Choque espiritual/temporal
Este senhor insiste em chafurdar na lama. O seu ar crispado, na sessão de ontem da Assembleia da República, dando novas interpretações ao conceito "essencial" e insistindo na asneira grossa, chateia-me.
Freitas do Amaral não tem, obviamente, razão. Espera-se, de um comunicado do Ministério dos Negócios Estrangeiros, que seja, no mínimo... diplomático. Desse ponto de vista, o comunicado de Freitas falhou em toda a linha. Quando estados religiosos fundamentalistas e totalitários procuram impôr a sua visão do mundo e da vida a estados laicos e democráticos, o mais importante (o "essencial"), para estes últimos - e sobretudo, até, para consumo interno - é reafirmarem isso mesmo: "compreendo o seu melindre, mas nós vivemos num estado governado por homens livres, não por Deus, e habitado por indivíduos, não por rebanhos. Ao se recusarem a entender isto, a vossa reacção é inaceitável."

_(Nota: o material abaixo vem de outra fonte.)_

(** * situlogger: a day-rotating file handler and a JSON log formatter

    A shallow embedding of [situlogger/__init__.py] and the proofs of its
    specification.  The file has two parts: the definitions (the Python
    values the formatter handles, the object store, the regular expression
    of [parse], the formatter, the file system and the rotating handler),
    and then the theorems.

    Modelling conventions.
    - A Python [dict] is an object: it lives in the [store] and values refer
      to it by location ([VDict l]), so two names for one mapping alias.
      Its content is an association list in insertion order.
    - A log record is the location of its [__dict__].
    - Exceptions are values of [exn]; a computation returns [inl e] when it
      raises [e].  The store a computation leaves behind is returned in both
      cases: what was mutated before the exception stays mutated.
    - Floating point values are left out of the value universe. *)

From Stdlib Require Import ZArith String Ascii DecimalString Lia.
From stdpp Require Import base option strings list gmap.

Open Scope string_scope.
Open Scope list_scope.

De facto, o que não se compreende, nestas discussões, é que se ponha o acento na "guerra" ou "choque" de civilizações. Na realidade, o que está em causa é, mais uma vez, um choque entre uma visão laica e outra, confessional, do Estado. Também entre nós há grupos que defendem uma maior influência da Igreja na governação dos homens, com um predomínio do espiritual sobre o secular, movendo-se em grupos de interesse organizados (o Opus Dei, por exemplo). Nos Estados Unidos esta influência é ainda mais clara e evidente, pela existência de poderosíssimos lobbies da Igreja e de outros grupos religiosos que procuram - e muitas vezes conseguem - influir na determinação de políticas de Estado.
Na Europa, de qualquer modo, a questão da interferência do espiritual no temporal já está, há muito, relativamente bem resolvida. Por cá, os indivíduos gozam de liberdade de confissão, mas o Estado não. Os estados democráticos europeus não professam nenhuma religião. E os cidadãos europeus, na sua maioria, não querem regredir neste aspecto. Ora, vir agora um balofo Freitas, impante na sua vaidade, dizer que o essencial, para consumo interno, é o "respeitinho", é demais e devia dar demissão.

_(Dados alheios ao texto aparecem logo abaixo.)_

(** The report to the health manager made by [launchActiveControlled]. *)
Definition reportLanding (rating : Rating) (s : Slime) : Slime :=
  set_healthManager
    (Health.onLanding (healthManager s) (lastApexHeight s) rating (holdLockout s)) s.

Definition launchActiveControlled (groundYi : R) (s : Slime) : Slime :=
  let rating := launchRating s in
  let s := updateStreak rating s in
  let s := reportLanding rating s in
  if Health.isDead (healthManager s) then transitionTo GROUNDED_IDLE groundYi s
  else
    let v := vLaunch rating s in
    let s := showFeedback rating s in
    let s := set_groundRecoverTau (JS.orDefault (releaseRecoverTime g) (12 / 100)) s in
    let s := set_vy (- v) s in
    let s := transitionTo AIRBORNE groundYi s in
    let s := set_currentCompression 0 s in
    let s := set_y (groundYi - 1 / 2) s in
    let s := set_contactHasInput false s in
    let s := set_reachedPeak false s in
    let s := set_postPeakHoldTime 0 s in
    let s := set_holdLockout false s in
    let s := set_isInYellowZone false s in
    set_prevVyForApex (vy s) s.

(** *** tryLaunchActiveOrSettle *)

Definition tryLaunchActiveOrSettle (groundYi : R) (s : Slime) : Slime :=
  if JS.leb (currentCompression s) settleEpsOf then
    let s := set_perfectStreak 0%Z s in
    transitionTo GROUNDED_IDLE groundYi s
  else if holdLockout s then
    let s := set_perfectStreak 0%Z s in
    transitionTo GROUNDED_IDLE groundYi s
  else if JS.leb (chargeEfficiency s) deadEff then
    transitionTo GROUNDED_IDLE groundYi s
  else launchActiveControlled groundYi s.

(** *** checkMissedBounceDeath

    Returns the slime and whether death occurred. *)
Definition checkMissedBounceDeath (groundYi : R) (s : Slime) : Slime * bool :=
  if negb (holdLockout s) then (s, false)
  else
    let PIXELS_PER_METER := JS.orDefault (pixelsPerMeter cfg) 50 in
    let SAFE_ZONE_METERS := 100 in
    let heightMeters := landingApexHeight s / PIXELS_PER_METER in
    if JS.gtb heightMeters SAFE_ZONE_METERS then
      let s := set_healthManager
                 (Health.onLanding (healthManager s) (landingApexHeight s) FAILED true) s in
      let s := showFeedback FAILED s in
      let s := set_perfectStreak 0%Z s in
      (transitionTo GROUNDED_IDLE groundYi s, true)
    else (s, false).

Apesar de não me ter sido dada a graça da fé, respeito quem a tem. Posso censurar os que não a respeitam, mas não posso, nem quero, proibi-los de desrespeitar. Até a estupidez é livre.
Reservo-me o direito de não respeitar um ministro vaidoso, que se põe de cócoras e papagueia a palavra "licenciosidade" perante uma escalada de ódio e violência que se procura justificar em motivos que são, para mim, totalmente descabidos.

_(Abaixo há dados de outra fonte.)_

(* ===== verification/GoLib.v ===== *)
(** * The Go standard library as far as the program uses it

    Byte strings ([strings.Split], [strings.Join], [strings.HasPrefix],
    [bytes.TrimSpace], slicing), UTF-8 decoding and [strconv.Quote] (the verb
    [%q]), decimal printing ([%d]) and [slices.SortStableFunc]. *)

From S2P Require Export Prelude.
From stdpp Require Export pretty.
From Stdlib Require Export Ascii.

#[local] Open Scope Z_scope.
#[local] Open Scope list_scope.

(** ** Strings *)

#[local] Arguments String.append !_ _ / : simpl nomatch.

Definition byte_of (c : ascii) : Z := Z.of_N (N_of_ascii c).

Lemma string_app_nil_r (s : string) : s +:+ "" = s.
Proof. induction s as [|c s IH]; cbn; congruence. Qed.

Lemma string_app_assoc (s t u : string) : s +:+ (t +:+ u) = (s +:+ t) +:+ u.
Proof. induction s as [|c s IH]; cbn; congruence. Qed.

Lemma string_app_inj_l (s t u : string) : s +:+ t = s +:+ u -> t = u.
Proof. induction s as [|c s IH]; cbn; intros H; [done|]. injection H; auto. Qed.

Lemma string_length_app (s t : string) :
  String.length (s +:+ t) = (String.length s + String.length t)%nat.
Proof. induction s as [|c s IH]; cbn; [done|]. by rewrite IH. Qed.

(** [strings.HasPrefix] *)
Definition HasPrefix (s prefix : string) : bool := String.prefix prefix s.

Lemma HasPrefix_spec s p : HasPrefix s p = true <-> exists t, s = p +:+ t.
Proof.
  unfold HasPrefix. revert s. induction p as [|c p IH]; intros [|d s]; cbn.
  - split; [by exists EmptyString|done].
  - split; [by exists (String d s)|done].
  - split; [done|by intros [t ?]].
  - destruct (ascii_dec c d) as [->|Hne].
    + rewrite IH. split; intros [t Ht]; exists t; cbn; congruence.
    + split; [done|]. intros [t Ht]. cbn in Ht. congruence.
Qed.

Lemma HasPrefix_app p t : HasPrefix (p +:+ t) p = true.
Proof. apply HasPrefix_spec. by exists t. Qed.

(** [strings.Split(s, sep)] for a separator of one byte. *)
Fixpoint Split (s : string) (sep : ascii) : list string :=
  match s with
  | EmptyString => [EmptyString]
  | String c s' =>
      if ascii_dec c sep then EmptyString :: Split s' sep
      else match Split s' sep with
           | p :: ps => String c p :: ps
           | [] => [String c EmptyString]
           end
  end.

(** [strings.Join(l, sep)] *)
Fixpoint Join (l : list string) (sep : string) : string :=
  match l with
  | [] => EmptyString
  | [x] => x
  | x :: l' => x +:+ sep +:+ Join l' sep
  end.

(** The byte [c] does not occur in [s]. *)
Fixpoint no_byte (c : ascii) (s : string) : Prop :=
  match s with
  | EmptyString => True
  | String d s' => d <> c /\ no_byte c s'
  end.

#[export] Instance no_byte_dec c s : Decision (no_byte c s).
Proof. induction s as [|d s IH]; cbn; apply _. Defined.

Lemma Split_nonempty s sep : Split s sep <> [].
Proof.
  destruct s as [|c s]; cbn; [done|].
  destruct (ascii_dec c sep); [done|]. by destruct (Split s sep).
Qed.

Lemma Split_no_sep s sep : no_byte sep s -> Split s sep = [s].
Proof.
  induction s as [|c s IH]; cbn; [done|]. intros [Hc Hs].
  destruct (ascii_dec c sep); [done|]. by rewrite IH.
Qed.

Lemma Split_app a s sep :
  no_byte sep a -> Split (a +:+ String sep s) sep = a :: Split s sep.
Proof.
  induction a as [|c a IH]; cbn.
  - intros _. by destruct (ascii_dec sep sep).
  - intros [Hc Ha]. destruct (ascii_dec c sep); [done|]. by rewrite IH.
Qed.

Lemma Split_singleton s sep : length (Split s sep) = 1%nat <-> no_byte sep s.
Proof.
  split; [|intros H; by rewrite Split_no_sep].
  induction s as [|c s IH]; cbn; [done|].
  destruct (ascii_dec c sep) as [->|Hne]; cbn.
  - pose proof (Split_nonempty s sep). by destruct (Split s sep).
  - destruct (Split s sep) as [|p ps] eqn:Hs; cbn in *; [by destruct (Split_nonempty s sep)|].
    auto.
Qed.

Lemma Join_cons x l sep : l <> [] -> Join (x :: l) sep = x +:+ sep +:+ Join l sep.
Proof. by destruct l. Qed.

(** Joining what a split produced gives the string back. *)
Lemma Join_Split s sep : Join (Split s sep) (String sep EmptyString) = s.
Proof.
  induction s as [|c s IH]; [done|]. cbn [Split].
  destruct (ascii_dec c sep) as [->|Hne].
  - rewrite Join_cons by apply Split_nonempty. cbn. by rewrite IH.
  - pose proof (Split_nonempty s sep) as Hn.
    destruct (Split s sep) as [|p [|q ps]]; cbn in *; congruence.
Qed.

(** [s[n:]]: slicing past the end panics. *)
Fixpoint drop_bytes (n : nat) (s : string) : option string :=
  match n, s with
  | O, _ => Some s
  | S n', String _ s' => drop_bytes n' s'
  | S _, EmptyString => None
  end.

Definition slice_from {S E} (s : string) (n : nat) : go S E string :=
  match drop_bytes n s with
  | Some t => Ret t
  | None => Panic "slice bounds out of range"
  end.

(** [l[n:]] on a slice whose capacity is its length. *)
Definition list_from {S E A} (l : list A) (n : nat) : go S E (list A) :=
  if decide (n <= length l)%nat then Ret (drop n l)
  else Panic "slice bounds out of range".

(** [fmt.Sprintf("%d", n)] *)
Definition Itoa (n : Z) : string := pretty n.

(** ** UTF-8 *)

(** [utf8.DecodeRuneInString]: the first rune and its width; [None] is the
    pair (RuneError, 1) of an invalid encoding (or of the empty string). *)
Definition is_cont (lo hi : Z) (c : ascii) : bool :=
  (lo <=? byte_of c) && (byte_of c <=? hi).

Definition decode_rune (s : string) : option (Z * nat) :=
  match s with
  | EmptyString => None
  | String c0 s1 =>
      let b0 := byte_of c0 in
      if b0 <? 128 then Some (b0, 1%nat)
      else if (194 <=? b0) && (b0 <=? 223) then
        match s1 with
        | String c1 _ =>
            if is_cont 128 191 c1
            then Some (Z.lor (Z.shiftl (Z.land b0 31) 6) (Z.land (byte_of c1) 63), 2%nat)
            else None
        | _ => None
        end
      else if (224 <=? b0) && (b0 <=? 239) then
        let lo := if b0 =? 224 then 160 else 128 in
        let hi := if b0 =? 237 then 159 else 191 in
        match s1 with
        | String c1 (String c2 _) =>
            if is_cont lo hi c1 && is_cont 128 191 c2
            then Some (Z.lor (Z.shiftl (Z.land b0 15) 12)
                         (Z.lor (Z.shiftl (Z.land (byte_of c1) 63) 6)
                                (Z.land (byte_of c2) 63)), 3%nat)
            else None
        | _ => None
        end
      else if (240 <=? b0) && (b0 <=? 244) then
        let lo := if b0 =? 240 then 144 else 128 in
        let hi := if b0 =? 244 then 143 else 191 in
        match s1 with
        | String c1 (String c2 (String c3 _)) =>
            if is_cont lo hi c1 && is_cont 128 191 c2 && is_cont 128 191 c3
            then Some (Z.lor (Z.shiftl (Z.land b0 7) 18)
                         (Z.lor (Z.shiftl (Z.land (byte_of c1) 63) 12)
                           (Z.lor (Z.shiftl (Z.land (byte_of c2) 63) 6)
                                  (Z.land (byte_of c3) 63))), 4%nat)
            else None
        | _ => None
        end
      else None
  end.

(** [bytes.TrimSpace]: the encodings of the white space runes of
    [unicode.IsSpace] are removed at both ends. *)
Definition chr (n : nat) : ascii := ascii_of_nat n.
Definition bytes_of (l : list nat) : string := fold_right (fun n s => String (chr n) s) EmptyString l.

Definition space_runes : list string :=
  map bytes_of
    ([[9]; [10]; [11]; [12]; [13]; [32]; [194; 133]; [194; 160]; [225; 154; 128]]
     ++ map (fun n => [226; 128; n]) (seq 128 11)
     ++ [[226; 128; 168]; [226; 128; 169]; [226; 128; 175]; [226; 129; 159]; [227; 128; 128]])%nat.

Fixpoint string_rev_app (s acc : string) : string :=
  match s with
  | EmptyString => acc
  | String c s' => string_rev_app s' (String c acc)
  end.
Definition string_rev (s : string) : string := string_rev_app s EmptyString.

Se, quando o "Expresso" publicou a triste caricatura do Papa, os católicos tivessem corrido a incendiar a redacção do jornal e, do púlpito, os padres condenassem o caricaturista à morte, qual seria a posição de Freitas? "Condenamos a publicação de caricaturas, que são licenciosidade"???
Obviamente, dito assim - sem vir acompanhado de uma crítica à reacção violenta e, acima de tudo, ilegal - isso seria inaceitável entre nós. Então, porque o toleramos aos outros? Será porque Freitas toma os islamitas - todos os islamitas - por estúpidos?
Portanto, mantém-se a questão: no comunicado do MNE, Freitas não disse o essencial. Foi paternalista. Falhou. Envergonhou-nos. Envergonhou os islamitas moderados. Como não reconhece o erro, como é vaidoso demais para fazer mea culpa, devia ser demitido. Já.
Nota: é curioso verificar, na discussão que se vai travando na blogosfera em relação a estes assuntos, que aparentemente seja a "direita" a defender a liberdade e a "esquerda" a apontar os seus limites (ainda que auto-impostos) e o "respeitinho". Anda de facto estranho, o mundo.
2 ComentÁrios:
Subscrevo integralmente as ideias aqui publicadas. Não acrescento nem retiro uma virgula. Mas por uma questão de moderação trocaria a palavra "rebanhos" por outra mais diplomática, por exemplo "crentes", só que isso não retira o essencial.
Bom post.
A luta é a de sempre: Razão contra o Obscurantismo.